— INPUT RECORDS —
(* ===== verification/Startup.v ===== *)
(** The first threads: what the boot code leaves for the scheduler and for the first
    thread. *)

From S2P Require Import Prelude Messages Caps Kernel CSpace CNode Scheduler Wakeup Paging VSpace IOSpace Ipc Waiting Signals.
From S2P Require Import Cancel Transfer Endpoint Reply Retype Reset Creation Threads Interrupts Regions Boot Provision.

(** ** Steps *)

Lemma wp_in_kernel {A} (m : K A) (Q : A → boot_state → Prop) s :
  wp m (λ a k', Q a (s <| kernel := k' |>)) (kernel s) → wp (in_kernel m) Q s.
Proof. unfold in_kernel. apply (wp_zoom kernel (λ k b, b <| kernel := k |>)). Qed.

(** A field of the thread that was written last. *)
Lemma wp_tcb_ins t f c m (Q : unit → ks → Prop) k : tcbs k = <[t := c]> m →
  Q tt (k <| tcbs := <[t := f c]> m |>) → wp (tcb_set t f) Q k.
Proof.
  intros E HQ. apply (wp_tcb_set _ _ c); [by rewrite E, lookup_insert_eq|]. unfold update. cbn. by rewrite E, insert_insert_eq.
Qed.

Lemma wp_register_set t r v c m (Q : unit → ks → Prop) k : tcbs k = <[t := c]> m →
  Q tt (k <| tcbs := <[t := c <| registers ::= <[r := v]> |>]> m |>) → wp (setRegister t r v) Q k.
Proof. intros E HQ. by apply (wp_tcb_ins t _ c m). Qed.

(** The state of a thread that is not the current one. *)
Lemma wp_set_state t st c m (Q : unit → ks → Prop) k : tcbs k = <[t := c]> m → t ≠ ksCurThread k →
  Q tt (k <| tcbs := <[t := c <| tsType := st |>]> m |>) → wp (setThreadState t st) Q k.
Proof.
  intros E Hne HQ. apply wp_bind, (wp_tcb_ins t _ c m); [done|]. apply wp_bind, wp_gets, wp_bind, wp_gets.
  destruct (Z.eqb_spec t (ksCurThread (k <| tcbs := <[t := c <| tsType := st |>]> m |>))) as [H|]; [done|]. by apply wp_ret.
Qed.

Ltac set_regs := repeat (apply wp_bind; eapply wp_register_set; [reflexivity|]).

(** The idle thread. *)
Definition idle_tcb (idleThreadStart : Z) : tcb_t :=
  zero_tcb <| tsType := ThreadState_IdleThreadState |>
    <| registers := <[18 := SEL_DS_0]> (<[10 := SEL_DS_0]> (<[9 := SEL_DS_0]> (<[8 := SEL_DS_0]> (<[7 := SEL_DS_0]>
         (<[15 := SEL_CS_0]> (<[NextIP := idleThreadStart]> (<[16 := FLAGS_USER_DEFAULT]> ∅))))))) |>.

— EXERCISE OBJECTIVE —
Output all the lines above. Keep each one exact.

— SOLUTION —
(* ===== verification/Startup.v ===== *)
(** The first threads: what the boot code leaves for the scheduler and for the first
    thread. *)

From S2P Require Import Prelude Messages Caps Kernel CSpace CNode Scheduler Wakeup Paging VSpace IOSpace Ipc Waiting Signals.
From S2P Require Import Cancel Transfer Endpoint Reply Retype Reset Creation Threads Interrupts Regions Boot Provision.

(** ** Steps *)

Lemma wp_in_kernel {A} (m : K A) (Q : A → boot_state → Prop) s :
  wp m (λ a k', Q a (s <| kernel := k' |>)) (kernel s) → wp (in_kernel m) Q s.
Proof. unfold in_kernel. apply (wp_zoom kernel (λ k b, b <| kernel := k |>)). Qed.

(** A field of the thread that was written last. *)
Lemma wp_tcb_ins t f c m (Q : unit → ks → Prop) k : tcbs k = <[t := c]> m →
  Q tt (k <| tcbs := <[t := f c]> m |>) → wp (tcb_set t f) Q k.
Proof.
  intros E HQ. apply (wp_tcb_set _ _ c); [by rewrite E, lookup_insert_eq|]. unfold update. cbn. by rewrite E, insert_insert_eq.
Qed.

Lemma wp_register_set t r v c m (Q : unit → ks → Prop) k : tcbs k = <[t := c]> m →
  Q tt (k <| tcbs := <[t := c <| registers ::= <[r := v]> |>]> m |>) → wp (setRegister t r v) Q k.
Proof. intros E HQ. by apply (wp_tcb_ins t _ c m). Qed.

(** The state of a thread that is not the current one. *)
Lemma wp_set_state t st c m (Q : unit → ks → Prop) k : tcbs k = <[t := c]> m → t ≠ ksCurThread k →
  Q tt (k <| tcbs := <[t := c <| tsType := st |>]> m |>) → wp (setThreadState t st) Q k.
Proof.
  intros E Hne HQ. apply wp_bind, (wp_tcb_ins t _ c m); [done|]. apply wp_bind, wp_gets, wp_bind, wp_gets.
  destruct (Z.eqb_spec t (ksCurThread (k <| tcbs := <[t := c <| tsType := st |>]> m |>))) as [H|]; [done|]. by apply wp_ret.
Qed.

Ltac set_regs := repeat (apply wp_bind; eapply wp_register_set; [reflexivity|]).

(** The idle thread. *)
Definition idle_tcb (idleThreadStart : Z) : tcb_t :=
  zero_tcb <| tsType := ThreadState_IdleThreadState |>
    <| registers := <[18 := SEL_DS_0]> (<[10 := SEL_DS_0]> (<[9 := SEL_DS_0]> (<[8 := SEL_DS_0]> (<[7 := SEL_DS_0]>
         (<[15 := SEL_CS_0]> (<[NextIP := idleThreadStart]> (<[16 := FLAGS_USER_DEFAULT]> ∅))))))) |>.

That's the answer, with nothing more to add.